Was soll man also von solchen Wundern halten, die diesen Glanz nur verdunkeln?
„Und seine Jünger glaubten an ihn.“ Wenn sie wirklich Jünger waren, mußten sie schon von einem Glauben erfüllt sein. Aber bisher waren sie ihm aus einem noch ungesicherten und wenig entwickelten Glauben gefolgt; jetzt erst begannen sie, sich ihm ausdrücklich hinzugeben, so daß sie in ihm den Messias erkannten, wie er ihnen im voraus verkündet worden war. Groß ist wahrlich die Nachsicht Christi für Jünger mit so schwachem Glauben. Und das hat gewiß ganz allge­mein und für uns alle Bedeutung. Denn der Glaube, der jetzt groß und stark ist, war einmal klein und schwach; ja, bei niemandem ist er so vollkommen, daß wir nicht alle ohne Ausnahme im Glauben fortschreiten müßten. So sind auch die Gläubigen doch erst am Anfang ihres Glaubens, wie sehr sie auch auf dem Wege zum Ziel Tag für Tag weiterkommen.
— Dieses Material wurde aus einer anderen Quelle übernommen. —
(** * A denoising autoencoder on MNIST: the notebook's pipeline

    This development embeds [4_autoencoders/Autoencoders-Solution.ipynb]:
    the NumPy cells that prepare the images and inject noise, the Keras
    cells that build the encoder, the decoder and their composition, the
    calls that train the composite and run it on the noisy test set, and
    the cells that show an image.

    NumPy arrays hold IEEE binary64 numbers (the kernel's primitive
    floats) or bytes, in buffers of a heap; a Python name is bound to a
    handle on a buffer.  The network computes over the real numbers: the
    backend's float32 rounding is not part of the model. *)

From Stdlib Require Import ZArith List Lia Floats Reals Lra Bool.
From Stdlib.Strings Require Import Byte String.
From stdpp Require Import gmap.
Import ListNotations.

(** ** Exceptions and the state monad of a Python session *)

(** The classes of the exceptions the cells can raise; [OtherException]
    stands for one whose class plays no part below. *)
Inductive exn : Type :=
| ValueError
| TypeError
| IndexError
| ZeroDivisionError
| AssertionError
| OtherException.

Inductive result (A : Type) : Type :=
| Ok (a : A)
| Raise (e : exn).

Arguments Ok {A} a.
Arguments Raise {A} e.

Definition M (S A : Type) : Type := S -> result (A * S).

Definition ret {S A : Type} (a : A) : M S A := fun s => Ok (a, s).

Definition bind {S A B : Type} (c : M S A) (k : A -> M S B) : M S B :=
  fun s => match c s with
           | Ok (a, s') => k a s'
           | Raise e => Raise e
           end.

Definition raise {S A : Type} (e : exn) : M S A := fun _ => Raise e.

Definition get {S : Type} : M S S := fun s => Ok (s, s).

Definition modify {S : Type} (f : S -> S) : M S unit := fun s => Ok (tt, f s).

Notation "x <- c ;; k" := (bind c (fun x => k))
  (at level 100, c at next level, right associativity).

(** ** Binary64 numbers *)

Module F64.

Local Open Scope float_scope.

(** The C conversion of an unsigned 8-bit pixel to a double. *)
Definition of_u8 (b : byte) : float :=
  PrimFloat.of_uint63 (Uint63.of_Z (Z.of_N (Byte.to_N b))).

(** [npy_isnan(a) ? a : (a > b ? a : b)]: the maximum NumPy's clip uses. *)
Definition fmax (a b : float) : float :=
  if is_nan a then a else if b <? a then a else b.

(** [npy_isnan(a) ? a : (a < b ? a : b)]. *)
Definition fmin (a b : float) : float :=
  if is_nan a then a else if a <? b then a else b.

(** One element of [np.clip(a, lo, hi)]: [min(max(v, lo), hi)]. *)
Definition clip (lo hi v : float) : float := fmin (fmax v lo) hi.

(** Clipping to [0,1] saturates: below 0 it gives 0, above 1 it gives 1,
    and it keeps what lies between. *)
Definition saturate (v : float) : float :=
  if 0 <? v then if v <? 1 then v else 1 else 0.

(** [0 <= v <= 1] as the machine compares. *)
Definition in_unit (v : float) : bool := (0 <=? v) && (v <=? 1).

(** Not a NaN and not an infinity, on the specification side. *)
Definition sf_finite (x : spec_float) : bool :=
  match x with
  | S754_zero _ | S754_finite _ _ _ => true
  | _ => false
  end.

Definition sf_nan (x : spec_float) : bool :=
  match x with
  | S754_nan => true
  | _ => false
  end.

(** The real number a double stands for (0 for infinities and NaN,
    which no array of the notebook holds). *)
Definition to_R (f : float) : R :=
  match Prim2SF f with
  | S754_finite s m e => (IZR (cond_Zopp s (Zpos m)) * powerRZ 2 e)%R
  | _ => 0%R
  end.

End F64.

(** ** NumPy arrays

    NumPy is a library the notebook imports: the functions of this
    module follow its documented behaviour on the calls the notebook
    makes.

    A buffer is a C-contiguous block of one dtype.  An array is a view:
    the location of its buffer and a shape.  Every array of the notebook
    spans its whole buffer in row-major order, so a view needs neither
    offset nor strides. *)

Module Np.

Definition loc : Type := nat.

Inductive buffer : Type :=
| U8 (bytes : list byte)
| F64 (vals : list float).

Record ndarray : Type := { base : loc; shape : list nat }.

(** The session's NumPy state: the heap of buffers and the global
    generator, as the sequence of standard normal samples it has yet to
    return. *)
Record state : Type := {
  heap : gmap loc buffer;
  gauss : nat -> float
}.

Definition prod (dims : list nat) : nat := fold_right Nat.mul 1 dims.

(** [a.size] *)
Definition size (a : ndarray) : nat := prod (shape a).

(** The elements of a buffer as doubles (the cast an arithmetic ufunc
    with a float operand applies to a uint8 operand). *)
Definition as_f64 (b : buffer) : list float :=
  match b with
  | U8 l => map F64.of_u8 l
  | F64 l => l
  end.

(** The buffer of an array.  A Python name never holds a handle on a
    buffer that is gone; the second branch is there to make the function
    total. *)
Definition load (a : ndarray) : M state buffer :=
  fun s => match heap s !! base a with
           | Some b => Ok (b, s)
           | None => Raise ValueError
           end.

(** A fresh buffer: every ufunc call without [out=] returns one. *)
Definition alloc (b : buffer) (shp : list nat) : M state ndarray :=
  fun s =>
    let l := fresh (dom (heap s)) in
    Ok ({| base := l; shape := shp |},
        {| heap := <[l := b]> (heap s); gauss := gauss s |}).

(** The shape [np.reshape] settles on for an array of [n] elements: at
    most one entry may be [-1], and it is inferred from the others. *)
Definition infer_shape (n : nat) (newshape : list Z) : option (list nat) :=
  if existsb (fun d => (d <? -1)%Z) newshape then None
  else
    let known :=
      prod (map Z.to_nat (List.filter (fun d => negb (d =? -1)%Z) newshape)) in
    match length (List.filter (fun d => (d =? -1)%Z) newshape) with
    | 0 => if known =? n then Some (map Z.to_nat newshape) else None
    | 1 =>
        if known =? 0 then None
        else if n mod known =? 0
        then Some (map (fun d => if (d =? -1)%Z then n / known else Z.to_nat d)
                       newshape)
        else None
    | _ => None
    end.

(** [np.reshape(a, newshape)]: a view on the same buffer. *)
Definition reshape (a : ndarray) (newshape : list Z) : M state ndarray :=
  match infer_shape (size a) newshape with
  | Some shp => ret {| base := base a; shape := shp |}
  | None => raise ValueError
  end.

(** [a / c] for a Python number [c]: true division, in binary64. *)
Definition true_divide (a : ndarray) (c : float) : M state ndarray :=
  b <- load a ;;
  alloc (F64 (map (fun v => PrimFloat.div v c) (as_f64 b))) (shape a).

(** [a + b] for two arrays of one shape (the only case of broadcasting
    the notebook uses; any other pair of shapes is refused here). *)
Definition add (a b : ndarray) : M state ndarray :=
  x <- load a ;;
  y <- load b ;;
  if decide (shape a = shape b)
  then alloc (F64 (zip_with PrimFloat.add (as_f64 x) (as_f64 y))) (shape a)
  else raise ValueError.

(** [np.clip(a, lo, hi)] *)
Definition clip (a : ndarray) (lo hi : float) : M state ndarray :=
  b <- load a ;;
  alloc (F64 (map (F64.clip lo hi) (as_f64 b))) (shape a).

(** [np.random.normal(loc, scale, size)]: [loc + scale * z] for the next
    [prod size] standard normal samples [z] of the generator. *)
Definition random_normal (mu sigma : float) (sz : list nat) : M state ndarray :=
  fun s =>
    let n := prod sz in
    let zs := map (gauss s) (seq 0 n) in
    alloc (F64 (map (fun z => PrimFloat.add mu (PrimFloat.mul sigma z)) zs)) sz
          {| heap := heap s; gauss := fun i => gauss s (n + i) |}.

(** The calls that take raw integers from the global generator and
    return no normal sample: [np.random.randint(high)] and
    [np.random.shuffle] of an array of [n] items. *)
Inductive raw_draw : Type :=
| Randint (high : Z)
| Shuffle (n : nat).

(** Such a call leaves the generator at [next d g], when it found it at
    [g]; the buffers are not touched. *)
Definition advance (next : raw_draw -> (nat -> float) -> nat -> float)
    (d : raw_draw) : M state unit :=
  modify (fun s => {| heap := heap s; gauss := next d (gauss s) |}).

(** [np.random.shuffle(a)] for an array of [n] indices, as far as the
    global generator goes: fewer than two indices need no draw. *)
Definition shuffle_draws (next : raw_draw -> (nat -> float) -> nat -> float)
    (n : nat) : M state unit :=
  if n <? 2 then ret tt else advance next (Shuffle n).

(** The seed the backend takes for the initialiser of a kernel,
    [np.random.randint(10e6)]. *)
Definition initializer_seed
    (next : raw_draw -> (nat -> float) -> nat -> float) : M state unit :=
  advance next (Randint 10000000).

End Np.

(** ** The notebook's NumPy cells *)

Definition image_size : nat := 28.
Wer also am Anfang seines Glaubensweges steht, soll immer mit Anspannung aller seiner Kraft vorwärtsschreiten. Auch die Frucht der Wunder zeigt sich hier: sie muß in der Stärkung und im Fortschreiten des Glaubens bestehen. Wer in anderer Richtung geht, verdirbt und verspielt ihren ganzen Gewinn.

Aus: Calvin, Auslegung der Heiligen Schrift. Die Evangelien-Harmonie 1. Teil, Neukirchener Verlag, 1966, S. 45 ff.